> [Task to complete]: From the entries that follow, report every line in which "outcome" occurs.
*** Data shown ***
Definition valid_json : Json := JObj [("this", JArr [JStr "is"; JStr "valid"; JStr "json"])].
Definition test_no_safe_json : outcome unit :=
  let* valid_json_bytes := unwrap_ok (json_to_vec valid_json) in
  let* parsed_json := unwrap_ok (parse_safe_json (T := Json) valid_json_bytes) in
  assert_eq parsed_json valid_json.
Definition test_safe_json : outcome unit :=
  let* valid_json_bytes := unwrap_ok (json_to_vec valid_json) in
  let* parsed_json := unwrap_ok (parse_safe_json (T := Json)
    ([x29; x5d; x7d; x27; x0a] ++ valid_json_bytes)%list) in
  assert_eq parsed_json valid_json.

Definition test_update_check : outcome unit :=
  let all_packages := [package_with_name "update_package"; package_with_name "update_package2"] in
  let ok := update_check_ok ["http://url/base/"; "https://url/base/"] in
  let update_check := mkUpdateCheck (status ok) (info ok) (urls ok)
    (Some (mkManifest "" (mkActions []) (mkPackages all_packages))) (uc_extra_attributes ok) in
  assert_eq (get_all_url_codebases update_check) ["http://url/base/"; "https://url/base/"];;
  assert_eq (get_all_packages update_check) all_packages;;
  assert_eq (get_all_full_urls update_check)
    ["http://url/base/update_package"; "http://url/base/update_package2";
     "https://url/base/update_package"; "https://url/base/update_package2"].

Definition tests : list (outcome unit) :=
  [test_invalid_json; test_empty_json; test_minimal; test_all_fields; test_new_cohort;
   test_unknown_app_id; test_single_url; test_no_update; test_unsupported_protocol_version;
   test_missing_app; test_no_safe_json; test_safe_json; test_update_check].
End ResponseTests.

(** ** The request builder *)

Module BuilderTests.
#[local] Existing Instance cup_test_pem.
*** End of Data shown ***
> [The answer]:
Definition test_no_safe_json : outcome unit :=
Definition test_safe_json : outcome unit :=
Definition test_update_check : outcome unit :=
Definition tests : list (outcome unit) :=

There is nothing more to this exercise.